In Healing Font's online Compendium entry, [ts] was changed to be "x," with the following notation:
Revision (7/28/2008)
Replace "[ts]" with "x" in last sentence of Effect text.
So if [ts] stands for [times] that'd mean it's 1d6 x Wis on each successful hit. This makes some sense from a technical perspective; draft manuscripts often use bracketed phrases for symbols and variables, which would later be changed out with a search-and-replace function. I've seen bracketed phrases get missed in the search-and-replace before, this is what that looks like (source: I work with book layout in my day job and I've also seen a number of RPG beta manuscripts).
But from a mechanical perspective, I find this nonsensical.

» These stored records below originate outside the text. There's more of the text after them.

(** ** Reranker scores *)
Lemma score_map_get (capped : list Candidate) (scores : list number) id : NoDup (map cand_id capped) -> length scores = length capped ->
  forall m : list (string * number), (forall c, c ∈ capped -> cand_id c ∉ m.*1) ->
  (forall i c x, capped !! i = Some c -> scores !! i = Some x -> jsmap_get (cand_id c) (fold_left (fun m e => jsmap_set (cand_id e.1) e.2 m) (zip capped scores) m) = Some x)
  /\ (id ∉ map cand_id capped -> jsmap_get id (fold_left (fun m e => jsmap_set (cand_id e.1) e.2 m) (zip capped scores) m) = jsmap_get id m).
Proof.
  revert scores. induction capped as [|c capped IH]; intros [|x scores] N L m Hm; try done. cbn [map] in N. apply NoDup_cons in N as [Nc N]. cbn [zip zip_with fold_left fst snd].
  assert (Hm' : forall c0, c0 ∈ capped -> cand_id c0 ∉ (jsmap_set (cand_id c) x m).*1).
  { intros c0 H0 Hin. assert (Ho : cand_id c0 <> cand_id c) by (intros E; apply Nc; rewrite <- E; by apply list_elem_of_fmap_2).
    rewrite jsmap_set_keys in Hin. specialize (Hm c0 ltac:(by right)). case_decide; [done|]. apply elem_of_app in Hin as [?|?%list_elem_of_singleton]; done. }
  injection L as L. destruct (IH scores N L (jsmap_set (cand_id c) x m) Hm') as [IH1 IH2]. split.
  - intros [|i] c0 x0 H1 H2; [|by apply (IH1 i)]. injection H1 as <-. injection H2 as <-.
    assert (G : forall l m0, cand_id c ∉ map cand_id (map fst l) -> jsmap_get (cand_id c) (fold_left (fun (m : list (string * number)) (e : Candidate * number) => jsmap_set (cand_id e.1) e.2 m) l m0) = jsmap_get (cand_id c) m0).
    { induction l as [|e l IHl]; intros m0 H; [done|]. cbn [map] in H. apply not_elem_of_cons in H as [H1 H2]. cbn [fold_left]. rewrite IHl by done. by rewrite jsmap_get_set, decide_False. }
    rewrite G; [by rewrite jsmap_get_set, decide_True|]. intros H. apply Nc. apply list_elem_of_fmap in H as (c1 & E & H). rewrite E. apply list_elem_of_fmap_2. apply list_elem_of_fmap in H as ([c2 y] & -> & H).
    by apply elem_of_zip_l in H.
  - cbn [map]. intros [H1 H2]%not_elem_of_cons. rewrite IH2 by done. by rewrite jsmap_get_set, decide_False.
Qed.

Lemma raw_scores (capped : list Candidate) (scores : list number) : NoDup (map cand_id capped) -> length scores = length capped ->
  (forall i c x, capped !! i = Some c -> scores !! i = Some x -> raw_score (score_map capped scores) (cand_id c) = x)
  /\ (forall id, id ∉ map cand_id capped -> raw_score (score_map capped scores) id = float0).
Proof.
  intros N L. unfold raw_score, score_map. split.
  - intros i c x H1 H2. destruct (score_map_get capped scores "" N L [] ltac:(by intros c0 _ ?%not_elem_of_nil)) as [G _]. by rewrite (G i c x).
  - intros id Hid. destruct (score_map_get capped scores id N L [] ltac:(by intros c0 _ ?%not_elem_of_nil)) as [_ G]. by rewrite (G Hid).
Qed.

Lemma raw_finite capped scores id : NoDup (map cand_id capped) -> length scores = length capped -> Forall (fun x => is_finite x = true) scores -> is_finite (raw_score (score_map capped scores) id) = true.
Proof.
  intros N L F. destruct (raw_scores capped scores N L) as [R1 R2]. destruct (decide (id ∈ map cand_id capped)) as [(c & -> & [i Hi]%list_elem_of_lookup)%list_elem_of_fmap|H]; [|by rewrite R2].
  destruct (lookup_lt_is_Some_2 scores i) as [x Hx]; [rewrite L; by eapply lookup_lt_Some|]. rewrite (R1 i c x Hi Hx). rewrite Forall_forall in F. by eapply F, list_elem_of_lookup_2.
Qed.

Section Reranker.
Context (rerank : list (string * string) -> outcome (list number)).

Lemma scored_pairs_spec pairs scores : scored_pairs rerank pairs = Returns scores <->
  (if bool_decide (pairs = []) then scores = [] else rerank pairs = Returns scores) /\ length scores = length pairs /\ Forall (fun x => is_finite x = true) scores.
Proof.
  unfold scored_pairs. assert (E : forall x, (throw_when negb (length x =? length pairs)%nat with GenericError "reranker returned another number of scores" ;;
      throw_when negb (forallb is_finite x) with GenericError "reranker score is non-finite" ;; Returns x) = Returns scores <-> x = scores /\ length x = length pairs /\ Forall (fun x => is_finite x = true) x).
  { intros x. rewrite !throw_when_Returns, !negb_false_iff, Nat.eqb_eq, forallb_forall, <- List.Forall_forall. split; [intros (H1 & H2 & [= H3])|intros (-> & H1 & H2)]; done. }
  rewrite bind_Returns. destruct pairs as [|p pairs]; cbn [bool_decide].
  - split; [intros (x & [= <-] & (-> & H)%E); done|]. intros (-> & H). exists []. split; [done|]. by apply E.
  - split; [intros (x & H & (-> & H')%E); done|]. intros (H & H'). exists scores. split; [done|]. by apply E.
Qed.
End Reranker.

(** * The scoring of one query *)
Definition sc_id (c : ScoredCandidate) : string := rc_documentId (sc_ranked c).

Section Scored.
Context {HK : Hasher} (math_log : number -> number) (sha256_hex : string -> string) (rerank : list (string * string) -> outcome (list number)).
Context (o : ScoringOptions) (decoded : DecodedSubstrate) (query : ProductionCorpusEvent) (corpus : ProductionCorpus).
Abbreviation candidates_of_query := (query_candidates math_log sha256_hex o decoded query corpus).
Abbreviation rank_them := (rank_candidates rerank o decoded query corpus).

Lemma make_candidate_record queryVec lensVecs anchorVecs cd e c : make_candidate o decoded query corpus queryVec lensVecs anchorVecs cd e = Returns c -> record c = e.
Proof.
  unfold make_candidate. intros H. repeat (apply bind_Returns in H as (? & _ & H)). cbv zeta in H. by injection H as <-.
Qed.

Lemma query_candidates_spec cs cd : candidates_of_query = Returns (cs, cd) ->
  exists stage1, cd = gather o decoded query corpus stage1 /\ map record cs ≡ₚ map snd (cd_pool cd).
Proof.
  unfold query_candidates. intros (queryVec & _ & H)%bind_Returns. apply bind_Returns in H as (publicIndex & _ & H). apply bind_Returns in H as (stage1 & _ & H). cbv zeta in H.
  apply bind_Returns in H as (lensVecs & _ & H). apply bind_Returns in H as (anchorVecs & _ & H). apply bind_Returns in H as (l & Hl & [= <- <-]). exists stage1. split; [done|].
  rewrite (Permutation_map record (stableSort_perm _ pre_rank_cmp)). apply mapM_Returns in Hl. replace (map record l) with (map snd (cd_pool (gather o decoded query corpus stage1))); [done|].
  induction Hl as [|e c es k He Hl IH]; [done|]. cbn [map]. rewrite <- IH. by rewrite (make_candidate_record _ _ _ _ _ _ He).
Qed.

Lemma candidate_ids cs cd : byId corpus = index_events (events corpus) -> candidates_of_query = Returns (cs, cd) -> map cand_id cs ≡ₚ map fst (cd_pool cd) /\ NoDup (map cand_id cs).
Proof.
  intros Hi H. apply query_candidates_spec in H as (stage1 & -> & Hp). set (p := cd_pool _) in *. pose proof (gather_NoDup o decoded query corpus Hi stage1) as N. fold p in N.
  assert (E : map cand_id cs ≡ₚ map fst p); [|split; [done|]; by rewrite E].
  change (map cand_id cs) with (map (fun c => pe_docId (record c)) cs). rewrite <- (map_map record pe_docId), Hp. rewrite map_map.
  assert (G : Forall (fun e => pe_docId e.2 = e.1) p) by (apply Forall_forall; intros [id e] He; by apply (gather_entries o decoded query corpus Hi) in He as [? _]).
  clearbody p. clear -G. induction G as [|e p He G IH]; [done|]. cbn [map]. by rewrite He, IH.
Qed.

Lemma order_perm cs cd m n : final_order o query cs cd m n ≡ₚ map (rank_one o query cs cd m n) cs.
Proof. apply stableSort_perm. Qed.

(** The members of the result, from the scores of the reranker. *)
Lemma rank_candidates_spec cs cd s : rank_them cs cd = Returns s ->
  cs = [] /\ s = no_candidates
  \/ cs <> [] /\ exists scores, scored_pairs rerank (rerank_pairs o decoded query corpus cs cd) = Returns scores /\ length scores = length (rerankerCandidates o cs)
     /\ Forall (fun x => is_finite x = true) scores /\ s = assemble o decoded query corpus cs cd (rerank_pairs o decoded query corpus cs cd) scores.
Proof.
  unfold rank_candidates. destruct cs as [|c cs']; [intros [= <-]; by left|]. set (cs := c :: cs'). cbv zeta. intros (scores & H & [= <-])%bind_Returns. right. split; [done|].
  exists scores. split; [done|]. apply scored_pairs_spec in H as (_ & L & F). unfold rerank_pairs in L. rewrite length_map in L. done.
Qed.

(** C18. The result ranks every candidate once. Its order is that of the final scores, then of the reranker's, then of the ids, whenever the final scores are
    numbers; a final score is the reranker's score, perhaps inherited along a lens edge, plus the candidate's bonus and its policy nudges. *)
Theorem ranking_sorted cs cd s : rank_them cs cd = Returns s -> NoDup (map cand_id cs) -> cs <> [] ->
  exists scores n order, scored_pairs rerank (rerank_pairs o decoded query corpus cs cd) = Returns scores
    /\ n = policy_nudges o decoded query corpus cs (rerankerCandidates o cs) cd (score_map (rerankerCandidates o cs) scores)
    /\ order ≡ₚ map (rank_one o query cs cd (score_map (rerankerCandidates o cs) scores) n) cs
    /\ ranked s = map as_scored order
    /\ (Forall (fun r => is_NaN (finalReorderingScore r) = false) order -> StronglySorted outranks order).
Proof.
  intros H N Hc. apply rank_candidates_spec in H as [[-> _]|(_ & scores & Hs & L & F & ->)]; [done|]. eexists scores, _, _. split; [exact Hs|]. split; [reflexivity|]. split; [apply order_perm|]. split; [reflexivity|].
  intros Hn. unfold final_order in *. rewrite stableSort_perm in Hn. apply (stableSort_sorted_in are_numbers).
  - apply Forall_forall. intros r Hr. rewrite Forall_forall in Hn. split; [by apply Hn|]. apply list_elem_of_fmap in Hr as (c & -> & _). cbn [rank_one rerankerScore]. apply finite_number, raw_finite; [by apply capped_NoDup|done|done].
  - apply outranks_trans.
  - intros a b Ha Hb. by apply final_cmp_cases.
  - intros a b Ha Hb. by apply final_cmp_cases.
Qed.

Lemma ranked_ids cs cd m n : map sc_id (map as_scored (final_order o query cs cd m n)) ≡ₚ map cand_id cs.
Proof. rewrite (Permutation_map _ (Permutation_map _ (order_perm cs cd m n))). by rewrite !map_map. Qed.

(** C16. Scoring a query ranks exactly the pool of its candidates, each document once. The reranker's scores are finite, a document outside the cap has the score 0,
    the cap is full or holds all, the top score is that of the first document, and an answer is in the cap when a relevant document is. *)
Theorem query_score_sound s : byId corpus = index_events (events corpus) -> scoreSubstrateAgainstQuery math_log sha256_hex rerank o decoded query corpus = Returns s ->
  (exists stage1, map sc_id (ranked s) ≡ₚ map fst (cd_pool (gather o decoded query corpus stage1))) /\ NoDup (map sc_id (ranked s))
  /\ (forall r, r ∈ ranked s -> is_finite (sc_rerankerScore r) = true /\ (sc_id r ∉ cappedDocIds s -> sc_rerankerScore r = float0))
  /\ length (cappedDocIds s) = Nat.min (Z.to_nat (rerankerInputCap o)) (length (ranked s)) /\ NoDup (cappedDocIds s) /\ cappedDocIds s ⊆ map sc_id (ranked s)
  /\ qs_top1Score s = (match ranked s with r :: _ => sc_rerankerScore r | [] => float0 end)
  /\ (qs_answerInCap s = true <-> exists q, q ∈ qrels query /\ dlt float0 (relevance q) = true /\ documentId q ∈ cappedDocIds s).
Proof.
  intros Hi H. unfold scoreSubstrateAgainstQuery in H. apply bind_Returns in H as ([cs cd] & Hq & H). cbn [fst snd] in H. destruct (candidate_ids cs cd Hi Hq) as [P N].
  apply query_candidates_spec in Hq as (stage1 & Hcd & _). rewrite Hcd in P. apply rank_candidates_spec in H as [[-> ->]|(Hc & scores & _ & L & F & ->)].
  - split; [by exists stage1|]. cbn. split_and!; try done; try apply NoDup_nil_2; [by intros r ?%not_elem_of_nil|by rewrite Nat.min_0_r|]. split; [done|by intros (q & _ & _ & ?%not_elem_of_nil)].
  - set (m := score_map (rerankerCandidates o cs) scores). set (n := policy_nudges o decoded query corpus cs (rerankerCandidates o cs) cd m).
    unfold assemble. cbv zeta. fold m n. cbn [ranked cappedDocIds qs_top1Score qs_answerInCap]. pose proof (ranked_ids cs cd m n) as R. pose proof (capped_NoDup o cs N) as Nc. split_and!.
    + exists stage1. by rewrite R.
    + by rewrite R.
    + intros r Hr. apply list_elem_of_fmap in Hr as (r0 & -> & Hr). rewrite order_perm in Hr. apply list_elem_of_fmap in Hr as (c & -> & Hc'). cbn. split; [by apply raw_finite|].
      intros Hn. destruct (raw_scores _ _ Nc L) as [_ G]. by apply G.
    + rewrite !length_map, (capped_length o cs N), (Permutation_length (order_perm cs cd m n)). by rewrite length_map.
    + exact Nc.
    + intros x (c & -> & Hx)%list_elem_of_fmap. rewrite R. apply list_elem_of_fmap_2. eapply elem_of_submseteq; [exact Hx|by apply capped_sub].
    + by destruct (final_order o query cs cd m n).
    + rewrite existsb_exists. setoid_rewrite andb_true_iff. setoid_rewrite bool_decide_eq_true. by setoid_rewrite list_elem_of_In.
Qed.

Lemma capped_nonempty c cs : rerankerCandidates o (c :: cs) <> [].
Proof.
  unfold rerankerCandidates. pose proof (cap_pos o). destruct (anchorMandatory o (c :: cs)) as [|m l] eqn:E; [|done]. cbn [app length]. unfold preRankFill. rewrite E. cbn [map].
  rewrite filter_cons_True by apply not_elem_of_nil. destruct (Z.to_nat _) eqn:E'; [lia|done].
Qed.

Multiplying a die by a modifier is almost completely unprecedented in the annals of 4e, because it's far too uncontrolled for 4e's philosophy: at level 12 when the power's picked up, we're talking about something like a range of (with common assumptions about stat choices and depending on whether it's a secondary or tertiary stat) 3 to 18 or 5 to 30 healing and very little in 4e swings so unreliably--especially not heals. The size of large-number heals is usually determined by healing surge value, even when healing surges aren't actually being spent, to make sure a large heal is tailored to the target: sufficient but not wasteful. And every healing feature I've ever seen makes it clear to the user whether the heal will be large or small so it can be used effectively. Maybe this "dice times mod heal" thing is a PHB1 fluke where they hadn't quite figured out how they wanted the system to feel yet?
I'd be inclined to talk with my players about houseruling it as "plus" in my games. 1d6 + Wis on every successful hit for the rest of combat is still worthy of a daily power, and in line with how I've come to expect the system to work. (Hospitaler is a sky-blue PP either way, a healing powerhouse by virtue of its non-power features alone.)